Simbo, Olumide Manuel

Déjà vu

To the Abounder of Tomorrows

Flowerboy


 
 

Déjà vu

 
Because the cyborg
still prints pictures
of hungry voids
 
I burn time,
mimicking the dead
thrills of freedom;
 
Tonguing dense cages
of love, umbrellaed
God-eye, heavily lidded.
 
Shredding damp masques
down the ditch
till I’m nothing, again.
 
Burn dreams like paper
cranes, riding the winds
at last, as ash.
 
 
 
 


 

To the Abounder of Tomorrow

 
Mahogany, It’s raining dead birds again.
 
The discoverer is always lost
at some points, walks
into a lake of mirrors
to rinse the ego, the miracle
of parvanimity, and the pride
hanging down the shoulder
blades of a forest god,
umber and orange in woes
flyspeck in brown-black skin
like half-burnt leaves
smoking between their jests
the humanity of autumns.
Didn’t you, like us, love deep
enough to hate the elasticity
of time, the elision of grey
assurance that Tomorrow lacks?

 
 
 
 


 

Flowerboy

 
I said flowerboy flowerboy, aren’t your bones oars,
swirling lithely between chaos of titanium grace? With his
face a marl of summer dawns, he threw back his crown
and laughed a refraction of joy into my rusty palms.

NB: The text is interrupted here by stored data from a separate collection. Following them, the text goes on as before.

(* ===== verification/IifSystem.v ===== *)
(** * Inter-IP fences: threads, works and wakelocks

    Model of the rest of [iif-fence.c], of [iif-manager.c] and of what a sync file
    does to its fence.  A function that other threads can run in the middle of is a
    list of [op]s, each of them what the code does under the lock of one fence or
    without a lock; a sequence of [move]s is an interleaving.

    The block wakelock of an IP keeps its block powered.  The functions that submit
    commands acquire them before they take the locks of all the fences of the
    command, and a fence counts those that it has to release.  A function that uses
    a fence that is freed, or its direct fence once retired, is undefined. *)

From stdpp Require Import sorting.
From S2P Require Import Prelude.
From S2P Require Import Interleaving.
From S2P Require Import IifTable.
From S2P Require Import IifFence.

(** A command that waits for [ins] and signals [outs]. *)
Record command := Command { ins : list nat; outs : list nat; waiter_ip : Z }.

Inductive op :=
| Acquire_in (c : command) (n : nat)
| Next_out (c : command) (wakelock_held : list (list Z))
| Acquire_out (c : command) (wakelock_held : list (list Z)) (got todo : list Z)
| Lock (k : nat)
| Commit (c : command) (wakelock_held : list (list Z))
| Release (k : nat) (ip : Z)
| Signal (k : nat) (error : Z) (async : bool)
| Signaler_done (k : nat) (async signal : bool)
| Signaler_completed (k : nat) (async : bool)
| Waited (k : nat)
| Schedule_waited (k : nat)
| Flush_signaled (k : nat)
| Broadcast (k : nat)
| Signaled_done (k : nat)
| Waited_done (k : nat)
| Waiter_completed (k : nat) (ip : Z)
| Remove_waiter (k : nat) (ip : Z)
| Sync_file_inc (k : nat)
| Sync_file_dec (k : nat)
| Sync_file_release (k : nat)
| Remove_poll (k cb : nat)
| Put (k : nat) (async : bool)
| Destroy_flush (k : nat)
| Destroy (k : nat)
| Destroy_release (k : nat)
| Free (k : nat)
| Return (ret : Z).
(** ** The sections of the end of a fence *)

Lemma destroy_step i k p w :
  inv none w → w.(threads) !! i = Some (Destroy k :: p) →
  wp (destroy k w) (λ r, step_ok i p r.1 r.2).
Proof.
  intros Hi Hp. unfold destroy.
  destruct (head_alive _ _ _ _ _ k Hi Hp) as (f & d & Hk); [by left|].
  destruct (inv_vok _ _ _ _ _ Hi Hk) as [Hv Hs].
  apply wp_bind, (wp_locked _ _ _ f d); [done|]. eapply wp_view; [done|].
  eapply wp_mono; [by apply do_destroy_vrel|]. intros [updated v'] [Hr Hs']. cbn [fst snd] in *.
  pose proof (rel_wakelock _ _ _ Hr) as Hw. pose proof (rel_works _ _ _ Hr eq_refl) as [Hw1 Hw2].
  cbn [fence view_at] in *. cbn [wp].
  assert (inv none (put_view k v' w)) as Hi1.
  { eapply inv_ext; [|apply (inv_section false none w k f d v' Hi Hk)].
    - intros ip. rewrite Hw. unfold none. lia.
    - by apply vrel_is_upto.
    - intros ip. rewrite Hw. apply (inv_fence _ _ Hi k f d Hk).
    - intros p' _ _. apply phase_mono; [done|done|]. by rewrite Hw. }
  eapply (inv_ops _ none (put_view k v' w) _ i (Destroy k) _ p Hi1 Hp); try done.
  - destruct updated; follow.
  - intros k' f' d' Hk' Hph. remember (Destroy k :: p) as l eqn:Hl.
    destruct Hph as [| | | |q H1 H2 Hq]; unfold iif_fence_do_destroy in *; simplify_eq.
    + destruct updated; by constructor.
    + destruct Hq as [|o q [ip ->] Hq]; simplify_eq/=.
  - intros ip. pose proof (inv_wakelocks _ _ Hi1 ip) as Hwl. unfold none. case_decide; [|done].
    destruct updated; simpl; lia.
Qed.
(* ===== verification/IifPower.v ===== *)
(** * Inter-IP fences: the power of those that wait

    A fence counts the waits of each IP and the wakelocks that it has to release for
    it.  While a fence has references, it counts no fewer wakelocks than waits
    ([powered]), as long as nobody ends a wait that was not begun ([paired]). *)

From S2P Require Import Prelude.
From S2P Require Import Interleaving.
From S2P Require Import IifTable.
From S2P Require Import IifFence.
From S2P Require Import IifSystem.
From S2P Require Import IifInv.
From S2P Require Import IifWorld.
From S2P Require Import IifSteps.
From S2P Require Import IifSubmit.
From S2P Require Import IifOrder.
From S2P Require Import IifMoves.

(** What holds of the result, if there is one. *)
Definition wlp {A} (o : outcome A) (Q : A → Prop) : Prop :=
  match o with Ok x => Q x | _ => True end.

Lemma wlp_bind {A B} (o : outcome A) (F : A → outcome B) (Q : B → Prop) :
  wlp o (λ x, wlp (F x) Q) → wlp (o ≫= F) Q.
Proof. by destruct o. Qed.

Lemma wlp_mono {A} (o : outcome A) (P Q : A → Prop) :
  wlp o P → (∀ x, P x → Q x) → wlp o Q.
Proof. destruct o; simpl; auto. Qed.

Lemma wlp_must {A} (o : option A) (Q : A → Prop) : (∀ x, o = Some x → Q x) → wlp (must o) Q.
Proof. destruct o; simpl; auto. Qed.

(** What the power of those that wait depends on. *)
Definition power (f : iif_fence) : (Z → Z) * (Z → Z) * Z :=
  (f.(outstanding_waiters_per_ip), f.(outstanding_block_wakelock), f.(kref)).

Definition power_of (w : world) (k : nat) : option ((Z → Z) * (Z → Z) * Z) :=
  (λ p, power p.1) <$> w.(fences) !! k.

Definition same_power (w w' : world) : Prop := ∀ k, power_of w' k = power_of w k.

(** ** Sections *)

(** A section that leaves it alone. *)
Definition idles (v : view) (v' : view) : Prop := power v'.(fence) = power v.(fence).

Ltac idling :=
  simpl; repeat (first [apply wlp_bind | case_match]; simpl in * ); try done.

Ltac ifs := match goal with |- wlp (if ?b then _ else _) _ => destruct b; [done|] end.

Lemma notify_idles v : idles v (iif_fence_notify_poll_cb_locked v).
Proof.
  unfold iif_fence_notify_poll_cb_locked, iif_fence_notify_poll_cb_single_shot_locked,
    iif_fence_notify_poll_cb_reusable_locked. by repeat case_match.
Qed.

Lemma set_status_idles s f : power (iif_fence_set_status_locked s f).2 = power f.
Proof. by destruct (set_status_locked_fence s f) as (? & ? & ? & ->). Qed.

Lemma poll_cb_func_idles s v : idles v (iif_fence_poll_cb_func_locked s v).
Proof.
  unfold iif_fence_poll_cb_func_locked. pose proof (set_status_idles s v.(fence)) as Hs.
  destruct (iif_fence_set_status_locked s (fence v)) as [[] f]; simpl in *; [|done].
  unfold idles. by rewrite notify_idles.
Qed.

Lemma handle_error_idles e v : wlp (iif_direct_fence_handle_signal_error e v) (idles v).
Proof.
 unfold iif_direct_fence_handle_signal_error. destruct v.(direct); idling.
Qed.

Lemma invoke_single_shot_idles v : wlp (iif_direct_fence_invoke_poll_callbacks_single_shot v) (idles v).
Proof.
  unfold iif_direct_fence_invoke_poll_callbacks_single_shot. destruct v.(direct); idling.
  unfold idles. by rewrite poll_cb_func_idles.
Qed.

Lemma invoke_reusable_idles v : wlp (iif_direct_fence_invoke_poll_callbacks_reusable v) (idles v).
Proof.
  unfold iif_direct_fence_invoke_poll_callbacks_reusable. destruct v.(direct) as [d|]; [|done].
  cbn [must mbind outcome_bind]. destruct (negb _); [done|].
  set (v1 := if poll_cb d then _ else v).
  assert (idles v v1) as H1.
  { subst v1. unfold idles. destruct (poll_cb d); [|done]. rewrite poll_cb_func_idles. by case_match. }
  by destruct v1.(direct).
Qed.

Lemma sync_status_idles F v : (∀ v, wlp (F v) (idles v)) →
  wlp (iif_direct_fence_sync_status F v) (idles v).
Proof.
  intros HF. unfold iif_direct_fence_sync_status. destruct v.(direct); [|done].
  cbn [must mbind outcome_bind]. case_match; [done|].
  match goal with |- wlp (F ?v1) _ => eapply wlp_mono; [apply (HF v1)|done] end.
Qed.

Lemma signal_idles error force v :
  wlp (iif_fence_signal_with_status_locked error force v) (λ r, idles v r.2).
Proof.
  unfold iif_fence_signal_with_status_locked, iif_direct_fence_signal,
    iif_direct_fence_signal_single_shot, iif_direct_fence_signal_reusable.
  do 4 ifs.
  destruct v.(direct) as [d|]; [|done]. cbn [must mbind outcome_bind].
  destruct (fence_type (d_params d)); [apply wlp_bind..|done].
  - apply wlp_bind. eapply wlp_mono; [apply handle_error_idles|]. intros v1 E1.
    eapply wlp_mono; [apply sync_status_idles, invoke_single_shot_idles|]. intros v2 E2.
    unfold idles in *. cbn. rewrite E2. unfold iif_direct_fence_table_set_remaining_signals.
    by destruct (propagate (fence v1)).
  - apply wlp_bind. eapply wlp_mono; [apply handle_error_idles|]. intros v1 E1.
    eapply wlp_mono; [apply sync_status_idles, invoke_reusable_idles|]. intros v2 E2.
    unfold idles in *. cbn. rewrite E2. unfold iif_direct_fence_table_inc_timeline.
    by destruct (_ <? _), (propagate (fence v1)).
Qed.

Lemma retire_idles v : wlp (iif_fence_retire_locked v) (idles v).
Proof.
  unfold iif_fence_retire_locked, iif_direct_remove_poll_cb, iif_direct_fence_retire.
  case_match; [done|]. by destruct v.(direct).
Qed.

Lemma retire_if_possible_idles v : wlp (iif_fence_retire_if_possible_locked v) (idles v).
Proof. unfold iif_fence_retire_if_possible_locked. case_match; [apply retire_idles|done]. Qed.

Lemma inc_signaled_idles complete v :
  wlp (iif_fence_inc_signaled_signalers_locked complete v) (λ r, idles v r.2).
Proof.
  unfold iif_fence_inc_signaled_signalers_locked. case_match; [done|]. apply wlp_bind.
  eapply wlp_mono; [apply retire_if_possible_idles|]. done.
Qed.

Lemma signaler_done_idles v : wlp (signaler_done_locked v) (λ r, idles v r.2).
Proof.
  unfold signaler_done_locked. repeat (case_match; [done|]). apply wlp_bind.
  eapply wlp_mono; [apply inc_signaled_idles|]. by intros [].
Qed.

Lemma submit_signaler_idles complete v : idles v (iif_fence_submit_signaler_locked complete v).
Proof. unfold iif_fence_submit_signaler_locked. by case_match. Qed.
(** The diagnostic of a failed register read: it names a register whose
    query, or whose read, fails on the bus [b]. *)
Definition bus_failure_message (b : bus) (msg : string) : Prop :=
  exists address,
    (b address = QueryFails /\
     msg = "Unable to query for register " ++ Libc.fmt_hex address ++ Libc.nl) \/
    (b address = ReadFails /\
     msg = "Unable to read register " ++ Libc.fmt_hex address ++ Libc.nl).

(** The diagnostics of a run, each with the failure that justifies it. *)
Definition run_failure_message (e : env) (argv : list string) (msg : string) : Prop :=
  (exists argv0 argv1 rest,
      argv = argv0 :: argv1 :: rest /\ msg = usage argv0 /\
      (u16 (Libc.atoi argv1) < 1 \/ 360 < u16 (Libc.atoi argv1))) \/
  (open_result e < 0 /\ msg = "Unable to open a handle to the I2C bus" ++ Libc.nl) \/
  (ioctl_result e < 0 /\ msg = "Unable to communicate with AXP209" ++ Libc.nl) \/
  bus_failure_message (adc_bus e) msg \/
  (exists address,
      adc_write_ok e address = false /\
      msg = "Unable to write register " ++ Libc.fmt_hex address ++ Libc.nl) \/
  (exists i, bus_failure_message (cycle_bus e i) msg).

(** ** The rendering buffer *)

(** [check] holds of the [count] numbers from [start] on. *)
Fixpoint all_from (count : nat) (start : Z) (check : Z -> bool) : bool :=
  match count with
  | O => true
  | S k => check start && all_from k (start + 1) check
  end.

(** What [format_data_value] leaves in [buffer] for a valid sample of the
    dimension [index] held in [cell]. *)
Definition render_cell (index : Dimensions) (cell : value_t) : string :=
  match dim_DataType (dimension_definition index),
        dim_DataFormat (dimension_definition index) with
  | Float, Fmt_f p => Libc.fmt_f p (asFloat cell)
  | Uint8, Fmt_u => Libc.fmt_u (asUint8 cell)
  | Uint16, Fmt_u => Libc.fmt_u (asUint16 cell)
  | _, _ => EmptyString
  end.

(** The store has a cell for each dimension, and no dimension renders to
    more than [bound] characters. *)
Definition renderings_fit (bound : nat) (g : globals) : Prop :=
  List.length (gData g) = dim_index MaxDimensions /\
  forall index, index <> MaxDimensions ->
    (String.length (format_data_value index g) <= bound)%nat.

(** A store whose temperature sample is the largest finite [float]. *)
Definition wide_sample : globals :=
  mkGlobals 3 1 (0x7f7fffff :: repeat 0 12) 1.
(** What [read_and_process_file] returns: the processed data, or the
    literal empty list of its handler. *)
Inductive loaded (A : Type) : Type :=
  | Processed (data : A)
  | EmptyList.
Arguments Processed {A} data.
Arguments EmptyList {A}.

(** [except (IOError, ValueError)] *)
Definition file_handler (e : exn) : bool :=
  match e with
  | OSError | ValueError => true
  | _ => false
  end.

(** [read_and_process_file].  [file] is the outcome of opening the file
    and of [json.load]: the parsed content, [OSError] when the file cannot
    be read, [ValueError] when its content is not JSON.  The read function
    returns its result together with what it printed. *)
Definition read_and_process_file {A : Type} (file : result json)
    (read_function : json -> result A * list exn)
  : result (loaded A) * list exn :=
  match file with
  | Ok data =>
      match read_function data with
      | (Ok a, log) => (Ok (Processed a), log)
      | (Raise e, log) =>
          if file_handler e then (Ok EmptyList, log ++ [e]) else (Raise e, log)
      end
  | Raise e =>
      if file_handler e then (Ok EmptyList, [e]) else (Raise e, [])
  end.

(** [read_fees] prints nothing. *)
Definition read_fees_quiet (data : json) : result (list estimate) * list exn :=
  (read_fees data, []).
(** * basic-config-store: a shallow embedding of [src/BasicConfigStore.js]

    The store keeps a tree of plain JavaScript objects below a private root
    [_data], a private table [_observerList] from path strings to arrays of
    handlers, and it stashes, on every observer object, a map from path
    strings to array positions under the member ['bc' + _id].

    Objects live in a heap and are handed around by reference, handlers are
    functions that may call back into the store, and the module runs in
    strict mode, so an assignment to a member of a primitive throws. *)

From Stdlib Require Import Ascii String HexString ZArith Lia.
From stdpp Require Import base option list gmap strings.

Open Scope Z_scope.
Open Scope string_scope.
Open Scope list_scope.
Open Scope nat_scope.

(** ** JavaScript values *)

Definition loc := positive.

(** A function value is known by its identity; what it does when called is
    given by the table [code] of the section below. *)
Definition fid := nat.

Inductive value : Type :=
| VUndef
| VNull
| VBool (b : bool)
| VNum (n : Z)
| VNaN
| VStr (s : string)
| VRef (l : loc)
| VFun (f : fid).

#[global] Instance value_eq_dec : EqDecision value.
Proof. solve_decision. Defined.
(** A mouse-up on the canvas of one side. *)
Definition mouseUp (side : Side) (canvas : option DOMRect.t)
    (e : CanvasEvents.MouseEvent) (w : CanvasEvents.Pointer) (st : State)
    : CanvasEvents.Pointer * State :=
  match maxPointsFor (step st) with
  | None => (w, st)
  | Some limit =>
      let res := CanvasEvents.handleMouseUp (sideProps side limit st) canvas e w in
      (fst res,
       match snd res with
       | Some p => handleAddPoint side p st
       | None => st
       end)
  end.

(** What the operator can do on the page, uploads apart; a mouse-up comes
    with the state of the canvas it lands on. *)
Inductive Event : Type :=
| MouseUp (side : Side) (canvas : option DOMRect.t)
    (e : CanvasEvents.MouseEvent) (w : CanvasEvents.Pointer)
| Undo
| SetOptions (opts : ProcessingOptions)
| Start
| ApplyRotation
| ApplyScaling
| ApplyCropping
| Reset.

Definition handle (st : State) (ev : Event) : State :=
  match ev with
  | MouseUp side canvas e w => snd (mouseUp side canvas e w st)
  | Undo => undoLastPoint st
  | SetOptions opts => setOptions opts st
  | Start => startProcessing st
  | ApplyRotation => applyRotation st
  | ApplyScaling => applyScaling st
  | ApplyCropping => applyCropping st
  | Reset => resetAll st
  end.

Definition run (evs : list Event) (st : State) : State := fold_left handle evs st.

End Session.

(** ** Double precision

    The arithmetic above is exact.  A JavaScript number is a binary64
    value, and a difference, product or quotient of two numbers is the exact
    result rounded to such a value.  For the fitted view, for the crop and
    for the scale stage, which make whole pixels out of such results, and
    for the angle of a line, this part gives the functions again with the
    rounding in place.  [fl] is the rounding, a parameter; [Math.min],
    [Math.abs], [Math.floor], [Math.ceil] and the comparisons do not round,
    nor does the sum of two pixel counts; a literal such as [0.001] is the
    number [fl 0.001]. *)

Module Binary64.
Lemma shards_inv_step (done : list string) (st : Shards.loop_state) (line : string) :
  shards_inv out_dir prefix header n done st ->
  shards_inv out_dir prefix header n (done ++ [line])
    (Shards.step out_dir prefix shard_size header st line).
Proof.
  intros (full & last & Hfull & Hlast & Hrows & Hfiles & Hidx & Hfout & Hdone).
  pose proof effective_size_pos as Hn.
  unfold Shards.step. rewrite Hrows.
  destruct last as [|x last]; simpl List.length in *; simpl Nat.eqb; cbv iota.
  - (* a new shard is opened *)
    simpl open_chunk in *. rewrite app_nil_r in *. cbn [Shards.fout Shards.files
      Shards.shard_idx Shards.rows_in_shard].
    rewrite Hfiles, Hidx.
    pose proof (shard_layout_fresh out_dir prefix header full 0 (List.length full)
                  (Nat.le_refl _)) as Hfresh.
    rewrite (fs_open_w_fresh _ _ Hfresh), (fs_write_last _ _ _ _ Hfresh),
      (fs_write_last _ _ _ _ Hfresh).
    simpl app. rewrite shard_full_test.
    assert (shard_layout out_dir prefix header 0 (full ++ [[line]])
            = (shard_layout out_dir prefix header 0 full
               ++ [(Shards.shard_path out_dir prefix (List.length full), [header; line])])%list)
      as Hlay by (rewrite shard_layout_app; reflexivity).
    destruct (Nat.leb_spec n 1) as [Hle|Hgt].
    + exists (full ++ [[line]])%list, []. simpl open_chunk. rewrite app_nil_r.
      rewrite last_shard_open, length_app. simpl List.length.
      split; [apply Forall_app; split; [exact Hfull | repeat constructor; simpl; lia]|].
      split; [lia|]. split; [reflexivity|]. split; [now rewrite Hlay|].
      split; [simpl; lia|]. split.
      * reflexivity.
      * rewrite <- Hdone, ?app_nil_r, concat_app. simpl. now rewrite ?app_nil_r.
    + exists full, [line]. simpl open_chunk.
      rewrite last_shard_open, length_app. simpl List.length.
      split; [exact Hfull|]. split; [lia|]. split; [reflexivity|].
      split; [now rewrite Hlay|]. split; [simpl; lia|]. split.
      * reflexivity.
      * now rewrite <- Hdone, ?app_nil_r.
  - (* the open shard gets one more row *)
    simpl open_chunk in *. rewrite last_shard_open in Hfout.
    rewrite length_app in Hidx. simpl List.length in *.
    rewrite Hfiles, Hfout.
    rewrite shard_layout_app. simpl shard_layout. rewrite ?Nat.add_0_l, ?Hrows.
    pose proof (shard_layout_fresh out_dir prefix header full 0 (List.length full)
                  (Nat.le_refl _)) as Hfresh.
    rewrite (fs_write_last _ _ _ _ Hfresh). rewrite shard_full_test.
    assert (forall c : list string,
               shard_layout out_dir prefix header 0 (full ++ [c])
               = (shard_layout out_dir prefix header 0 full
                  ++ [(Shards.shard_path out_dir prefix (List.length full), header :: c)])%list)
      as Hlay by (intros c; rewrite shard_layout_app; reflexivity).
    cbn [Shards.fout Shards.files Shards.shard_idx Shards.rows_in_shard].
    rewrite Hidx.
    destruct (Nat.leb_spec n (S (S (List.length last)))) as [Hle|Hgt].
    + exists (full ++ [(x :: last) ++ [line]])%list, []. simpl open_chunk.
      rewrite app_nil_r, last_shard_open, length_app. simpl List.length.
      split; [apply Forall_app; split; [exact Hfull|];
              repeat constructor; rewrite length_app; simpl; lia|].
      split; [lia|]. split; [reflexivity|]. split; [now rewrite Hlay|].
      split; [reflexivity|]. split.
      * reflexivity.
      * rewrite <- Hdone, ?app_nil_r, concat_app. simpl.
        now rewrite ?app_nil_r, <- ?app_assoc.
    + exists full, ((x :: last) ++ [line])%list. simpl open_chunk.
      rewrite last_shard_open, !length_app. simpl List.length.
      split; [exact Hfull|].
      split; [rewrite ?length_app; simpl; lia|].
      split; [rewrite ?length_app; simpl; lia|].
      split; [now rewrite Hlay|]. split; [reflexivity|]. split.
      * reflexivity.
      * rewrite <- Hdone. now rewrite <- ?app_assoc.
Qed.

Lemma shards_inv_loop (rows : list string) : forall done st,
  shards_inv out_dir prefix header n done st ->
  shards_inv out_dir prefix header n (done ++ rows)
    (fold_left (Shards.step out_dir prefix shard_size header) rows st).
Proof.
  induction rows as [|line rows IH]; intros done st H; simpl.
  - now rewrite app_nil_r.
  - replace (done ++ line :: rows)%list with ((done ++ [line]) ++ rows)%list
      by (now rewrite <- app_assoc).
    apply IH, shards_inv_step, H.
Qed.

End ShardLoop.

Section ShardMain.

Variables (out_dir : Path) (prefix : string) (shard_size : Z) (input : list string).
(** * Traffic accident alerts: detection and approval pipeline

    A shallow embedding of the collision-inference service
    ([MLService], file [services/mlService.js]), of the pending-alert routes
    ([routes/alerts.js], the router mounted on [/api/pending-alerts]) and of
    the stream routes ([routes/streams.js], Supabase flavour), followed by
    the properties established about them.

    Conventions of the embedding.
    - JavaScript numbers are idealised as real numbers ([R]): rounding of
      IEEE-754 doubles, infinities and NaN are not modelled.  Integer
      columns of the database are [Z].  Rounding to nearest can carry a
      sum onto the end of its range, so the ranges of generated values
      are stated closed at the end a sum approaches; module [Binary64]
      replays the generator on doubles and shows the end is reached.
    - [Math.random()] is a process-wide source: it is a function
      [random : nat -> R] giving the value of the n-th call, and every
      function that draws from it threads the number of draws made so far.
    - [new Date()] / [Date.now()] are explicit [Time] arguments (milliseconds
      since the epoch).  Clock reads separated by an [await] are separate
      arguments.
    - A Supabase table is the list of its rows; the query builder
      ([select], [update], [insert], [eq], [single]) is modelled on lists.
      Columns the database maintains on its own ([created_at],
      [updated_at]) are left out.
    - A route handler maps the state of the world before the request to a
      response and the state after it. *)

From Stdlib Require Import Reals Lra Lia ZArith Bool Arith.
From Stdlib Require Floats.
From Stdlib Require Import DecimalString String List.
Import ListNotations.

Set Implicit Arguments.

(** Milliseconds since the epoch. *)
Definition Time := Z.
Bind Scope Z_scope with Time.

(** ** JavaScript helpers *)

Module JS.

(** [a || d] on an optional string: [undefined], [null] and the empty
    string are falsy. *)
Definition or_string (a : option string) (d : string) : string :=
  match a with
  | Some s => if String.eqb s EmptyString then d else s
  | None => d
  end.

(** [a || d] on an optional number: [undefined], [null] and [0] are
    falsy. *)
Definition or_int (a : option Z) (d : Z) : Z :=
  match a with
  | Some n => if Z.eqb n 0 then d else n
  | None => d
  end.

(** Decimal rendering of a natural number, as template literals do. *)
Definition show_nat (n : nat) : string :=
  NilEmpty.string_of_uint (Nat.to_uint n).

Definition show_time (t : Time) : string := show_nat (Z.to_nat t).

(** [Math.floor]. *)
Definition floor (x : R) : Z := Zfloor x.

I saw
right there on his lower lips a disco of angels dancing in
loose silver robes and rubber shoes. My adulation
became too caustic. I rumpled and he fell—all tattered
petals breezed an alleluia. I mourned my flowerboy,
fading and blending with the humdrum, remaining only a
crepuscule, whispering and whispering again like a dying
whirlwind—what else does it means to be a flower? And
because I know, I walked into a river, and night into me.
 
 
 
 


SIMBO, OLUMIDE MANUEL is a Nigerian poet, an environmentalist and a Biology teacher. He expresses his immediate and personal realities in poems and songs. This is his first publication.